▶ [Task to carry out]
Please repeat exactly the lines below from the one containing "id : value;" down to the one containing "Definition asdict (m", both included, and nothing else.

Stored data:
_ _ _ _ _
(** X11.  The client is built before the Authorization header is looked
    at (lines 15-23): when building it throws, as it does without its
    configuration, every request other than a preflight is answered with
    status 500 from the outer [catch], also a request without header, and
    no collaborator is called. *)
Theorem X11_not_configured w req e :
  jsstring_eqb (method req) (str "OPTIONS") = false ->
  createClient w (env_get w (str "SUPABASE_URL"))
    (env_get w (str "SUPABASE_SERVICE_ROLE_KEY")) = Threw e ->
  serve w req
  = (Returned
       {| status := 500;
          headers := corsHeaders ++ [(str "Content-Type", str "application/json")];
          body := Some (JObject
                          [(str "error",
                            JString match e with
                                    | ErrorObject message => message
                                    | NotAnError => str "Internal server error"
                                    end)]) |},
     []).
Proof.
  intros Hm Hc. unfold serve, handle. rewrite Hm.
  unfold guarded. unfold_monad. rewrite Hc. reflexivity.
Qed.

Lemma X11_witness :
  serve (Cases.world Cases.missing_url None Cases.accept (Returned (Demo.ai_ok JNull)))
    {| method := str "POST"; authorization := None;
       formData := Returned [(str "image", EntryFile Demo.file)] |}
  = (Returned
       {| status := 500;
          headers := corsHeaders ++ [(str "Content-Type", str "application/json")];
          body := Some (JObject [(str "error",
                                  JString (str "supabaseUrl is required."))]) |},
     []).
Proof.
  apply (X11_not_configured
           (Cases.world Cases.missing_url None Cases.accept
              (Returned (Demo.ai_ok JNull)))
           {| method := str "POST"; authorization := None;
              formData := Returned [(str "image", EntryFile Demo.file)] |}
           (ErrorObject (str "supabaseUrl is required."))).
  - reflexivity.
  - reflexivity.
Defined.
_ _ _ _ _
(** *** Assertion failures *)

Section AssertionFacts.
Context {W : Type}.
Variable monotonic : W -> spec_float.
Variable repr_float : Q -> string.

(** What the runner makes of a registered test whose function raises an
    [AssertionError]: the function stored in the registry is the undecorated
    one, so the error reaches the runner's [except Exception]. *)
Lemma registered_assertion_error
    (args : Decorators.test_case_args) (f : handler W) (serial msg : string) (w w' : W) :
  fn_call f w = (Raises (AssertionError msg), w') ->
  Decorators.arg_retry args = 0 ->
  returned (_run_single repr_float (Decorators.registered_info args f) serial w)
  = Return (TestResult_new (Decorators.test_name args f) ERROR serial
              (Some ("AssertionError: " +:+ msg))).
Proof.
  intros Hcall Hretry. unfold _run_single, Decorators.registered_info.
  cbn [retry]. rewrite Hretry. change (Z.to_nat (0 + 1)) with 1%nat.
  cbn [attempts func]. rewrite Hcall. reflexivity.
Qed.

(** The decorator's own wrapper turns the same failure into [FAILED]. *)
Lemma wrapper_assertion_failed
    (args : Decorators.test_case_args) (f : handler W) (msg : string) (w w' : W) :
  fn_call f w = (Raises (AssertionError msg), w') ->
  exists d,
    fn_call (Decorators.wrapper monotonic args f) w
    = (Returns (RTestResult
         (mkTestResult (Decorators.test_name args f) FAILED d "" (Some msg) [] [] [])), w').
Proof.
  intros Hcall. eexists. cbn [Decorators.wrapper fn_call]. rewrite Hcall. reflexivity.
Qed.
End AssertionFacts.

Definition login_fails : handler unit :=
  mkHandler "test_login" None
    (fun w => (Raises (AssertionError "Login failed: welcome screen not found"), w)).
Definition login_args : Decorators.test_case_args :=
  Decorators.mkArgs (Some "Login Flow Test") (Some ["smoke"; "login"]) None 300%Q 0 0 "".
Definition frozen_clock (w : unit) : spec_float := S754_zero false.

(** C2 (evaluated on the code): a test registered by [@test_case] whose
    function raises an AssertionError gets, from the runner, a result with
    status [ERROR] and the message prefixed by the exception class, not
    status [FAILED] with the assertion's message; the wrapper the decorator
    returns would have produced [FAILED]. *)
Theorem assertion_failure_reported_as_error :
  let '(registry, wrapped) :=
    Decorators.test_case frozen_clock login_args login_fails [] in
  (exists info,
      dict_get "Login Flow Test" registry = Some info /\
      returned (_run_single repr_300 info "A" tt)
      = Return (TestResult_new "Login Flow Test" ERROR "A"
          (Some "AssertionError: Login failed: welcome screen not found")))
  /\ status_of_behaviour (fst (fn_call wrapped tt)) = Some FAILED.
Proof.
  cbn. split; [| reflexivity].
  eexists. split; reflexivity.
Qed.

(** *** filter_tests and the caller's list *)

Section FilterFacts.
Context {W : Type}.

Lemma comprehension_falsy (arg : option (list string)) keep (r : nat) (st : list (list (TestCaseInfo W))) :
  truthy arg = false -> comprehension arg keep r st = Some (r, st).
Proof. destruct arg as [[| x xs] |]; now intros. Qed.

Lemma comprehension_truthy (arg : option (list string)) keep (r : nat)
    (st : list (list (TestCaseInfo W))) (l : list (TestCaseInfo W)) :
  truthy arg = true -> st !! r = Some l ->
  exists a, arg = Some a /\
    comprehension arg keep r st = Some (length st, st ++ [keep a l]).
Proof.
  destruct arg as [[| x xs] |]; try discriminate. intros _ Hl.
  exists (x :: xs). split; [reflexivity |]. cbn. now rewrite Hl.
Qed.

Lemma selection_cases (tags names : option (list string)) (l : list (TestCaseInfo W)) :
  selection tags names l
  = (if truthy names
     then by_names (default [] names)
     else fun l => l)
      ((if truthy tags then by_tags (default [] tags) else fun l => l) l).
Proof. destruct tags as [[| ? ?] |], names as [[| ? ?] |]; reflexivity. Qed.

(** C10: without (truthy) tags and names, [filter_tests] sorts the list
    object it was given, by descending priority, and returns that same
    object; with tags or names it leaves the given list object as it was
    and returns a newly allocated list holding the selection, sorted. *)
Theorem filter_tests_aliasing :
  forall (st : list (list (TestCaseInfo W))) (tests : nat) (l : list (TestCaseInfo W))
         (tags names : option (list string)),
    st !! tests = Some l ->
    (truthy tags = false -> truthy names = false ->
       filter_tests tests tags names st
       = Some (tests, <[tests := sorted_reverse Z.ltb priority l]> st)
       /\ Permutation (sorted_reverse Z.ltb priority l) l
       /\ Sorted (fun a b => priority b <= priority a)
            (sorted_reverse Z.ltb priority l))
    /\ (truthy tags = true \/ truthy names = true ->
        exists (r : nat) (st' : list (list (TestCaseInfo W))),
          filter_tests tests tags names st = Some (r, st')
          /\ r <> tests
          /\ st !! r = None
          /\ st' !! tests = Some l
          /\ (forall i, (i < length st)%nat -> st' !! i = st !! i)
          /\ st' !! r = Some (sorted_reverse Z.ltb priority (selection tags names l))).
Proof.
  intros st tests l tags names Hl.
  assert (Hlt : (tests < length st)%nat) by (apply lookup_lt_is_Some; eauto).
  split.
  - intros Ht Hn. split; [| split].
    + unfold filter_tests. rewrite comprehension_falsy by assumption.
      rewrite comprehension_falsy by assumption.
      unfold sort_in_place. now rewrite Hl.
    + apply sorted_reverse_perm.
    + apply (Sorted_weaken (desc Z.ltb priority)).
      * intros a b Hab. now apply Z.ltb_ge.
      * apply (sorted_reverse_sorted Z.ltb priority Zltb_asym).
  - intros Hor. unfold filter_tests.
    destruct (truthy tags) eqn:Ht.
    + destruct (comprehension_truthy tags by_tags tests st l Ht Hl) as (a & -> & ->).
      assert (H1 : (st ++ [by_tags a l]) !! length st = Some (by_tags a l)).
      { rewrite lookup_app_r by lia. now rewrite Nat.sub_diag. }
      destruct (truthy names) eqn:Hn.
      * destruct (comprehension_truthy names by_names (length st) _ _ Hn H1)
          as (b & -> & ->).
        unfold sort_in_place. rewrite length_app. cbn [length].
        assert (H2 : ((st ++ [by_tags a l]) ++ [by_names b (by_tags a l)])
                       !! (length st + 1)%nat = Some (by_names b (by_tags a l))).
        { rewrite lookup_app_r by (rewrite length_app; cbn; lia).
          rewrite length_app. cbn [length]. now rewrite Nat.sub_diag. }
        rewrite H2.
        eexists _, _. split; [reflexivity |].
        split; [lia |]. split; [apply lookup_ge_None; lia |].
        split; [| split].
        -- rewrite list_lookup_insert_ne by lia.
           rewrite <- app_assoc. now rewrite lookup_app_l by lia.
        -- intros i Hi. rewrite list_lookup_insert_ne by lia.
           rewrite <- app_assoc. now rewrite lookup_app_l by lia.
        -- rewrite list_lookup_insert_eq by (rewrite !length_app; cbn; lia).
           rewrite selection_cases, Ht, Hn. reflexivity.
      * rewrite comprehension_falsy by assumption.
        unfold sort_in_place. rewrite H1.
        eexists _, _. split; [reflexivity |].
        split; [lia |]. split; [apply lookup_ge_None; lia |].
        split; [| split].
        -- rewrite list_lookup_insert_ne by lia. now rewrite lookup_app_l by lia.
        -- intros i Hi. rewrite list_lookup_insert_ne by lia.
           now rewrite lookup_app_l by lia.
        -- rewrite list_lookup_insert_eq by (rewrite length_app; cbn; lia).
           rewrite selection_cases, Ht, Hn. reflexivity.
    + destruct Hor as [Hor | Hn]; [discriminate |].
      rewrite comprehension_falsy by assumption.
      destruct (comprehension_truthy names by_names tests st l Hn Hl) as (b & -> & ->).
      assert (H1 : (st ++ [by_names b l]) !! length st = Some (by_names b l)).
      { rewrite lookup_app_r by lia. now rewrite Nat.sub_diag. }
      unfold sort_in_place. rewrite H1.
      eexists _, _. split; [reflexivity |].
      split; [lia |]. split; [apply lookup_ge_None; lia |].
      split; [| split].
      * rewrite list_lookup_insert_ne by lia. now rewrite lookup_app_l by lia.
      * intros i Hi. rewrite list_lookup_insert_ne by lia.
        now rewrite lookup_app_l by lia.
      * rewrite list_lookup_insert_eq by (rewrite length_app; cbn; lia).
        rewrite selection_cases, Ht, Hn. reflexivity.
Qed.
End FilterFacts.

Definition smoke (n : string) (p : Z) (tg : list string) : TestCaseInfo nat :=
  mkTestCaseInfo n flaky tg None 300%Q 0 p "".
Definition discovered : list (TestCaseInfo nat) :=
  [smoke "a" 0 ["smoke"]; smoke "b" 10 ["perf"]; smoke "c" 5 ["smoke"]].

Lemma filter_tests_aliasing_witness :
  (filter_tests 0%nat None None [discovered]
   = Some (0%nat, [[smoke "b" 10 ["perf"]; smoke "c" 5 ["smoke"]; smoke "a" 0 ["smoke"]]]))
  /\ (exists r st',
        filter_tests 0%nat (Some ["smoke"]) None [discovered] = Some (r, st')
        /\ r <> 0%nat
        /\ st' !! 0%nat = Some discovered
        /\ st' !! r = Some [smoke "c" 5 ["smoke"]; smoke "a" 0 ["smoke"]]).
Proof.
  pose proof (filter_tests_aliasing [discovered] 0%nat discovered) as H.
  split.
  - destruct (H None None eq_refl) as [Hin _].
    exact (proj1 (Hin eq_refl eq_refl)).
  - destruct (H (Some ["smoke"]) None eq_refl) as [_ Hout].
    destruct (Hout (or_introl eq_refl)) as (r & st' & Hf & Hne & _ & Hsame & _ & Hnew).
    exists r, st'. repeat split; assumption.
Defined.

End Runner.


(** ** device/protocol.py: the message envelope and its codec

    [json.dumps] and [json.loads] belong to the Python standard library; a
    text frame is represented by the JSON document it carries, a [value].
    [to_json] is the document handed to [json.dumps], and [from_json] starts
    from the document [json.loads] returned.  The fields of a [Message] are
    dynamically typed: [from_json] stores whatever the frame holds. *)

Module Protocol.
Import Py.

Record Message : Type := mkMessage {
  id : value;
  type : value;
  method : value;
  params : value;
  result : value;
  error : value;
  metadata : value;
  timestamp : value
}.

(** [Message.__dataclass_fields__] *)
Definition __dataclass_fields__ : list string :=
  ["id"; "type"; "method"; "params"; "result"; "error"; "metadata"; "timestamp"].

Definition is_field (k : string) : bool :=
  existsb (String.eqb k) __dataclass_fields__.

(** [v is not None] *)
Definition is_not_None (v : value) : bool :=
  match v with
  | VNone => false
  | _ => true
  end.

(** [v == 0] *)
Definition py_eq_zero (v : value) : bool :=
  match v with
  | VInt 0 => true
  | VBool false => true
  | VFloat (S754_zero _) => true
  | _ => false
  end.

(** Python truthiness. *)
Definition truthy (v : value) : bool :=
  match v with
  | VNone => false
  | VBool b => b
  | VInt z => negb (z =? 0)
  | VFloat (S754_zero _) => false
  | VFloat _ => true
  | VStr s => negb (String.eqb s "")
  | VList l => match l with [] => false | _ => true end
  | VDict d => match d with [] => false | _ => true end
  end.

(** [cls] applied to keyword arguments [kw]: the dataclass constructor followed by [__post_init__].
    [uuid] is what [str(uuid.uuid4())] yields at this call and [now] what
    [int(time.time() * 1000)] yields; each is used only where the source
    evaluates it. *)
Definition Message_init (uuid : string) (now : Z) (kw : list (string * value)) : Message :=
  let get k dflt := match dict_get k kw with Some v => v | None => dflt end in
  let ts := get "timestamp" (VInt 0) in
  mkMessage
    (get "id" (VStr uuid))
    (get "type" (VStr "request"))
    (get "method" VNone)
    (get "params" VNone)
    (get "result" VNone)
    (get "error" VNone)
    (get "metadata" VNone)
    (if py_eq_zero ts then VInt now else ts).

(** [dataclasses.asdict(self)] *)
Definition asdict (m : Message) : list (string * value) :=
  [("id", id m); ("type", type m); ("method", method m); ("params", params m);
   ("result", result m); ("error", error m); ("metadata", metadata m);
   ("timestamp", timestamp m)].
_ _ _ _ _
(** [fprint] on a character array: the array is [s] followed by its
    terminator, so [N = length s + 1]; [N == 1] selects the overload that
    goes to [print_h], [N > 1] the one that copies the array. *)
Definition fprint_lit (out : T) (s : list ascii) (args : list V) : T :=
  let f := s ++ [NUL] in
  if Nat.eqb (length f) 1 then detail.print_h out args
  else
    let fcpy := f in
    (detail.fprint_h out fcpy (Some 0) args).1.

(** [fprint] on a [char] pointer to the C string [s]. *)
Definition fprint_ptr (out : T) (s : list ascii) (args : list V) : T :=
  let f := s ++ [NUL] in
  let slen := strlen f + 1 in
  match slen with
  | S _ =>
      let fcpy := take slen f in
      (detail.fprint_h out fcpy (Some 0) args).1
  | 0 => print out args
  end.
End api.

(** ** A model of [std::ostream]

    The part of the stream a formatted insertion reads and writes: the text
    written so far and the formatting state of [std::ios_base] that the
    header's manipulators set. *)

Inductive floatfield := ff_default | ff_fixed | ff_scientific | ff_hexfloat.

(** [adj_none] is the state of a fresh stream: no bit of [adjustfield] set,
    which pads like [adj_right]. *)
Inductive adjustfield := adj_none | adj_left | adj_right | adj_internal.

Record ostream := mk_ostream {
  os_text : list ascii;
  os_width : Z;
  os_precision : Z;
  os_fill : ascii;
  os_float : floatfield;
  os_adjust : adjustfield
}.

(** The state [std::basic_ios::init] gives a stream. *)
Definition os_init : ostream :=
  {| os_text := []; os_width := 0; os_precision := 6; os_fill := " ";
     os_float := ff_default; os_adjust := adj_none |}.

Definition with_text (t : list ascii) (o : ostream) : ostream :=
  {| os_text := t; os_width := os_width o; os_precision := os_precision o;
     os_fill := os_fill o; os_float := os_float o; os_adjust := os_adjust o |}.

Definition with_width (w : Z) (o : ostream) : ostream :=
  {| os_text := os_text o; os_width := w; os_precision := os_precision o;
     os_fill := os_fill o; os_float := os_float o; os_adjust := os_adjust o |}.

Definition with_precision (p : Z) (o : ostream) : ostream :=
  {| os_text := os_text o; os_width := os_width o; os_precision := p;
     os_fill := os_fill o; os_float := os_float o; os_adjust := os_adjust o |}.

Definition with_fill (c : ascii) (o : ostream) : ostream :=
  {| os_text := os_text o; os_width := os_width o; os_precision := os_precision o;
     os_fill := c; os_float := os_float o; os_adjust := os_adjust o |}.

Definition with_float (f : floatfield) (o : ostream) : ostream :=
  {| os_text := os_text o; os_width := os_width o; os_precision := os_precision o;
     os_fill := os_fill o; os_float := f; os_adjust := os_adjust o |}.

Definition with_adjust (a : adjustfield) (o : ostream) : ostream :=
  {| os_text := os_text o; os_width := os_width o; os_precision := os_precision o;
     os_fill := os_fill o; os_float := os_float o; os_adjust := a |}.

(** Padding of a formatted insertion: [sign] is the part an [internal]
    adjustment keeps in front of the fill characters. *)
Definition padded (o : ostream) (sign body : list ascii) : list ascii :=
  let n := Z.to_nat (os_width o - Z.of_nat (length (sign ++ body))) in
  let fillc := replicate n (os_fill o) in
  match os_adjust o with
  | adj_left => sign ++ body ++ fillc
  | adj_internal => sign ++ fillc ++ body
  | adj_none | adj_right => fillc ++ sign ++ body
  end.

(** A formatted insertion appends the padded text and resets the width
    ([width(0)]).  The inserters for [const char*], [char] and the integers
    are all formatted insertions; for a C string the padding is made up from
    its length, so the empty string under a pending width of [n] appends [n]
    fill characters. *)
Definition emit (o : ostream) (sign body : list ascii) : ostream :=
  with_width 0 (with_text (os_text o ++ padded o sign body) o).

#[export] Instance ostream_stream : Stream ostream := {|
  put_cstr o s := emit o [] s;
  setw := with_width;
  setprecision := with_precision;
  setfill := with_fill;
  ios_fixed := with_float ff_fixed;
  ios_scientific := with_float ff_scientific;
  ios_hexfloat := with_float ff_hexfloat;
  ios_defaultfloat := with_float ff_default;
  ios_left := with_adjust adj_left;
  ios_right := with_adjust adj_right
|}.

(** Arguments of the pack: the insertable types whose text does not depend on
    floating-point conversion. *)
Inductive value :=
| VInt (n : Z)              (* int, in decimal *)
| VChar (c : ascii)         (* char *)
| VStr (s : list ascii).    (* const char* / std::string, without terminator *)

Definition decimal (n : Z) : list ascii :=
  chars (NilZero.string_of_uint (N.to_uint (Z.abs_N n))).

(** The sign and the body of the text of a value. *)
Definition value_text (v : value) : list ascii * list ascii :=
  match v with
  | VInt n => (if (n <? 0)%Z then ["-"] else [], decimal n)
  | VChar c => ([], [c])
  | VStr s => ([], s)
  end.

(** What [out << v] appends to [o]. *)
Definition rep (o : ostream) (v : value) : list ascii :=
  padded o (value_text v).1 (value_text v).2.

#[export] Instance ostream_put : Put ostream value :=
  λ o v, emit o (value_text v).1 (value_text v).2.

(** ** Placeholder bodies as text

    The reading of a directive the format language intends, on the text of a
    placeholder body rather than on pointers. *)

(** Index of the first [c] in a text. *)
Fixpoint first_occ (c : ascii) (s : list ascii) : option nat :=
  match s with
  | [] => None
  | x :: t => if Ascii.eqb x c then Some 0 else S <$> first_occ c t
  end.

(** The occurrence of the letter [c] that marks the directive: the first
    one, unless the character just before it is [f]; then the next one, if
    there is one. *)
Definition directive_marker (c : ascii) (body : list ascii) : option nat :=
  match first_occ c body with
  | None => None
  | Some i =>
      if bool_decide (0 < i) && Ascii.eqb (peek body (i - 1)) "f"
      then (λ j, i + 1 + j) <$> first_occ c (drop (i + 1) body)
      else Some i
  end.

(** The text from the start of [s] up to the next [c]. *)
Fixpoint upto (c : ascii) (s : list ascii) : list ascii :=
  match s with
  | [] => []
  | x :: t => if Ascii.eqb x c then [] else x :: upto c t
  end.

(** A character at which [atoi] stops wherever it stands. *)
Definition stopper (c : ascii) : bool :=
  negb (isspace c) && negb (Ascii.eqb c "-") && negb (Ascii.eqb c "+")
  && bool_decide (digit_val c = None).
_ _ _ _ _
▶ [Finished exercise]
  id : value;
  type : value;
  method : value;
  params : value;
  result : value;
  error : value;
  metadata : value;
  timestamp : value
}.

(** [Message.__dataclass_fields__] *)
Definition __dataclass_fields__ : list string :=
  ["id"; "type"; "method"; "params"; "result"; "error"; "metadata"; "timestamp"].

Definition is_field (k : string) : bool :=
  existsb (String.eqb k) __dataclass_fields__.

(** [v is not None] *)
Definition is_not_None (v : value) : bool :=
  match v with
  | VNone => false
  | _ => true
  end.

(** [v == 0] *)
Definition py_eq_zero (v : value) : bool :=
  match v with
  | VInt 0 => true
  | VBool false => true
  | VFloat (S754_zero _) => true
  | _ => false
  end.

(** Python truthiness. *)
Definition truthy (v : value) : bool :=
  match v with
  | VNone => false
  | VBool b => b
  | VInt z => negb (z =? 0)
  | VFloat (S754_zero _) => false
  | VFloat _ => true
  | VStr s => negb (String.eqb s "")
  | VList l => match l with [] => false | _ => true end
  | VDict d => match d with [] => false | _ => true end
  end.

(** [cls] applied to keyword arguments [kw]: the dataclass constructor followed by [__post_init__].
    [uuid] is what [str(uuid.uuid4())] yields at this call and [now] what
    [int(time.time() * 1000)] yields; each is used only where the source
    evaluates it. *)
Definition Message_init (uuid : string) (now : Z) (kw : list (string * value)) : Message :=
  let get k dflt := match dict_get k kw with Some v => v | None => dflt end in
  let ts := get "timestamp" (VInt 0) in
  mkMessage
    (get "id" (VStr uuid))
    (get "type" (VStr "request"))
    (get "method" VNone)
    (get "params" VNone)
    (get "result" VNone)
    (get "error" VNone)
    (get "metadata" VNone)
    (if py_eq_zero ts then VInt now else ts).

(** [dataclasses.asdict(self)] *)
Definition asdict (m : Message) : list (string * value) :=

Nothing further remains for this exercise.